PAT offers the conditions for an innovative control of processes and the quality assurances linked to such a control. These conditions result in a complete control of the production processes and a real time release of their products and intermediates. The advantages after implementation of PAT are great. The reprocessing and quarantine of products waiting for release belongs in the past! PAT is synonym for consistent processes and the consistent quality of the products.
From the PAT guidance document, the clear conclusion can be drawn that the PAT approach is relevant for all stages of the development and manufacture of new and existing biopharmaceutical products. Incorporation of PAT in process development will reduce the risk of failure of the development of new biopharmaceuticals! The PAT approach is represented in the figure composed of five arrows representing the five stages. This approach has different characteristics depending on the stage the product finds itself in.
The FDA
requires a number of conditions in the application of PAT for real time product release. These conditions are: a complete understanding of the production process, maximum control of risks during the execution of the processes, the use of new sensors such as n-IR and the application of tools such as ‘multivariate process data analysis’ during manufacture.
Tools such as ‘design of experiments’ for the definition of the limits of the critical parameters are quite common during the developmental stage of the processes.
Recently, Douglas Mc McCormick, Editor in Chief of Pharmaceutical Technology, reported about the progress of the implementation of PAT in American pharmaceutical companies (
reference 2). About 50% of the people who were interviewed were not familiar with the Guidance Document but 26% of the Companies interviewed had a PAT team. It is expected that the percentage will increase in the coming years. In The Netherlands some companies have more than one PAT team. This was the conclusion of a recent meeting organized by the Dutch Division of ISPE. Recently, two PAT-applications used for the manufacture of pharmaceutical products have been approved by FDA (see the other part of the website of CDER mentioned on this page).
FDA inspections in the future will also be directed to the critical units operations in the manufacture of the products. Recently the FDA have issued a white paper entitled ‘Risk-Based Method for Prioritizing CGMP Inspections of Pharmaceutical Manufacturing Sites -a Pilot Risk Ranking Model’ on their approach to inspections.

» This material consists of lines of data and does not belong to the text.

(** * MetallibSupportPkg handler

    A shallow embedding of
    [opencore_legacy_patcher/support/metallib_handler.py]: the class
    [MetalLibraryObject] with its constructor, the manifest cache
    [_get_remote_metallibs], the resolver [_get_latest_metallib], the local
    probe [_local_metallib_installed], [retrieve_download] and
    [install_metallib].

    The module global [METALLIB_ASSET_LIST], the directory found at
    [METALLIB_INSTALL_PATH] and the history of calls made to the outside
    (HTTP GET, directory probes, installer runs) are threaded through a state
    and exception monad.  Calls to [logging] are left out. *)

From Stdlib Require Import List String Ascii ZArith NArith Bool Lia.
From Stdlib Require Import DecimalString.
Import ListNotations.
Local Open Scope string_scope.

(** ** Python strings *)

(** Truth value of a [str]: only the empty string is false. *)
Definition str_truthy (s : string) : bool :=
  match s with
  | EmptyString => false
  | String _ _ => true
  end.

(** Truth value of a value that is [None] or a [str]. *)
Definition opt_str_truthy (o : option string) : bool :=
  match o with
  | None => false
  | Some s => str_truthy s
  end.

(** The string held by a value that is [None] or a [str], read only where
    the value has been tested true. *)
Definition str_value (o : option string) : string :=
  match o with
  | Some s => s
  | None => ""
  end.

(** Truth value of a value that is [None] or a [list]. *)
Definition opt_list_truthy {A : Type} (o : option (list A)) : bool :=
  match o with
  | Some (_ :: _) => true
  | _ => false
  end.

(** [sub in s] *)
Fixpoint str_contains (sub s : string) : bool :=
  if prefix sub s then true
  else match s with
       | EmptyString => false
       | String _ rest => str_contains sub rest
       end.

(** [s.endswith(suffix)] *)
Fixpoint str_endswith (s suffix : string) : bool :=
  if String.eqb s suffix then true
  else match s with
       | EmptyString => false
       | String _ rest => str_endswith rest suffix
       end.

(** [str(n)] for a non-negative [int]. *)
Definition str_of_int (n : N) : string :=
  NilZero.string_of_uint (N.to_uint n).

(** ** The [packaging.version] interface

    [packaging] is a third-party library.  The handler uses four things of
    it: [parse] (which raises [InvalidVersion] on a string that is no
    version), the attribute [major], and the comparisons [>] and [<=] of
    [Version], which both go through one total order on the comparison
    key. *)

Class PackagingVersion := {
  Version : Type;
  parse : string -> option Version;
  major : Version -> N;
  version_gt : Version -> Version -> bool;
  version_le : Version -> Version -> bool;
  version_le_not_gt : forall a b, version_le a b = negb (version_gt a b)
}.

(** ** The [datasets.os_data] interface

    [os_conversion.os_to_kernel] maps the major OS version, as a string, to
    the kernel generation; [os_data.sequoia] is the generation of the first
    OS that needs the package. *)

Class OsData := {
  os_to_kernel : string -> Z;
  sequoia : Z
}.

(** ** The [pathlib] interface

    [Path(s)] builds a path from a string, putting it in the form
    [pathlib] keeps; paths are held here by the string they print as. *)

Class PathLib := {
  Path : string -> string
}.

(** ** POSIX paths

    The string of [PurePosixPath(s)]: empty and [.] components are
    dropped, a run of slashes counts as one, except that exactly two
    leading slashes are kept, and the empty path prints as [.]. *)

Module Posix.

(** The components of [s] between slashes; [cur] is the one being read. *)
Fixpoint components (s cur : string) : list string :=
  match s with
  | EmptyString => [cur]
  | String c rest =>
      if Ascii.eqb c "/"%char then cur :: components rest EmptyString
      else components rest (cur ++ String c EmptyString)
  end.

Definition kept (component : string) : bool :=
  negb ((component =? "")%string || (component =? ".")%string).

Definition root (s : string) : string :=
  match s with
  | String "/" (String "/" (String "/" _)) => "/"
  | String "/" (String "/" _) => "//"
  | String "/" _ => "/"
  | _ => ""
  end.

Definition path (s : string) : string :=
  match root s ++ concat "/" (filter kept (components s EmptyString)) with
  | EmptyString => "."
  | printed => printed
  end.

End Posix.

#[export] Instance posix_paths : PathLib := {
  Path := Posix.path
}.

(** ** Release-only versions

    The fragment [N(.N)*] of the version grammar, which is what macOS
    versions are: the release segment alone, compared after dropping
    trailing zeros ([15.0] equals [15]).  A string outside the fragment is
    rejected here. *)

Module Release.

Definition digit_of (c : ascii) : option N :=
  let n := N_of_ascii c in
  if ((48 <=? n) && (n <=? 57))%N then Some (n - 48)%N else None.

(** [cur] is the number being read ([None] before its first digit). *)
Fixpoint parse_from (s : string) (cur : option N) : option (list N) :=
  match s with
  | EmptyString =>
      match cur with
      | Some n => Some [n]
      | None => None
      end
  | String c rest =>
      if Ascii.eqb c "."%char then
        match cur, parse_from rest None with
        | Some n, Some l => Some (n :: l)
        | _, _ => None
        end
      else
        match digit_of c with
        | Some d =>
            parse_from rest
              (Some (match cur with
                     | Some n => 10 * n + d
                     | None => d
                     end)%N)
        | None => None
        end
  end.

Definition parse (s : string) : option (list N) := parse_from s None.

Definition major (v : list N) : N := hd 0%N v.

Fixpoint all_zero (v : list N) : bool :=
  match v with
  | [] => true
  | n :: rest => (n =? 0)%N && all_zero rest
  end.

(** Lexicographic comparison where a missing segment counts as zero,
    which is tuple comparison after trailing zeros are dropped. *)
Fixpoint compare (a b : list N) : comparison :=
  match a, b with
  | [], _ => if all_zero b then Eq else Lt
  | _, [] => if all_zero a then Eq else Gt
  | x :: a', y :: b' =>
      match (x ?= y)%N with
      | Eq => compare a' b'
      | c => c
      end
  end.

Definition gt (a b : list N) : bool :=
  match compare a b with Gt => true | _ => false end.

Definition le (a b : list N) : bool :=
  match compare a b with Gt => false | _ => true end.

End Release.

#[export] Instance release_version : PackagingVersion := {
  Version := list N;
  parse := Release.parse;
  major := Release.major;
  version_gt := Release.gt;
  version_le := Release.le;
  version_le_not_gt := fun a b =>
    match Release.compare a b as c
      return (match c with Gt => false | _ => true end
              = negb (match c with Gt => true | _ => false end))
    with
    | Eq | Lt | Gt => eq_refl
    end
}.

(** Modelled from the spec: [datasets/os_data.py] is not among the sources,
    and the spec fixes neither the table nor the threshold generation.  For
    the concrete runs, major version [n] is given generation [n + 9] and the
    threshold is 24, which makes macOS 15 the first OS that needs the
    package. *)
Definition xnu_os_to_kernel (os : string) : Z :=
  match Release.parse os with
  | Some [n] => Z.of_N n + 9
  | _ => 0
  end.

#[export] Instance xnu_os_data : OsData := {
  os_to_kernel := xnu_os_to_kernel;
  sequoia := 24
}.

(** ** Data *)

Definition METALLIB_INSTALL_PATH : string :=
  "/Library/Application Support/Dortania/MetallibSupportPkg".
Definition METALLIB_API_LINK : string :=
  "https://dortania.github.io/MetallibSupportPkg/manifest.json".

The FDA is not alone in its clear view of the future of biopharmaceutical companies. A comparable innovative view is also presented by IBM Business Consulting Services as part of their Pharma 2010 document series (
reference 6). This series of 16 documents can be downloaded from the site mentioned on this page. Additional practical information about PAT can be obtained from the site of Pharmamanufacturing (
reference 7).
Unfortunately none of the documents dealing with the innovation of the biotechnology in The Netherlands issued by the Ministry of Economic Affairs (
EZ; reference 8) refer to these important changes which take place to the approach and culture of the companies active in this field. In issue 38 of Conceptuur, which appeared in 2004, a paper by Sam was published (
reference3) dealing with the major changes of quality systems in the future.
PAT Consultancy
is coordinating a project, subsidized by Senter (a subsidiary of EZ) , dealing with quality assurance of hard- and software to be used for the manufacture of biopharmaceutical products (
reference 4) and resulting, of course, in real time product release of the products. In the project two companies, an Institute and a University Group, are participating in implementing the PAT Guidance Document for the most critical unit operation -the upstream part- in the manufacture of a biopharmaceutical product. The choice has not been made for a secreting system, but for a system which aims to realize a well-defined bacterial suspension.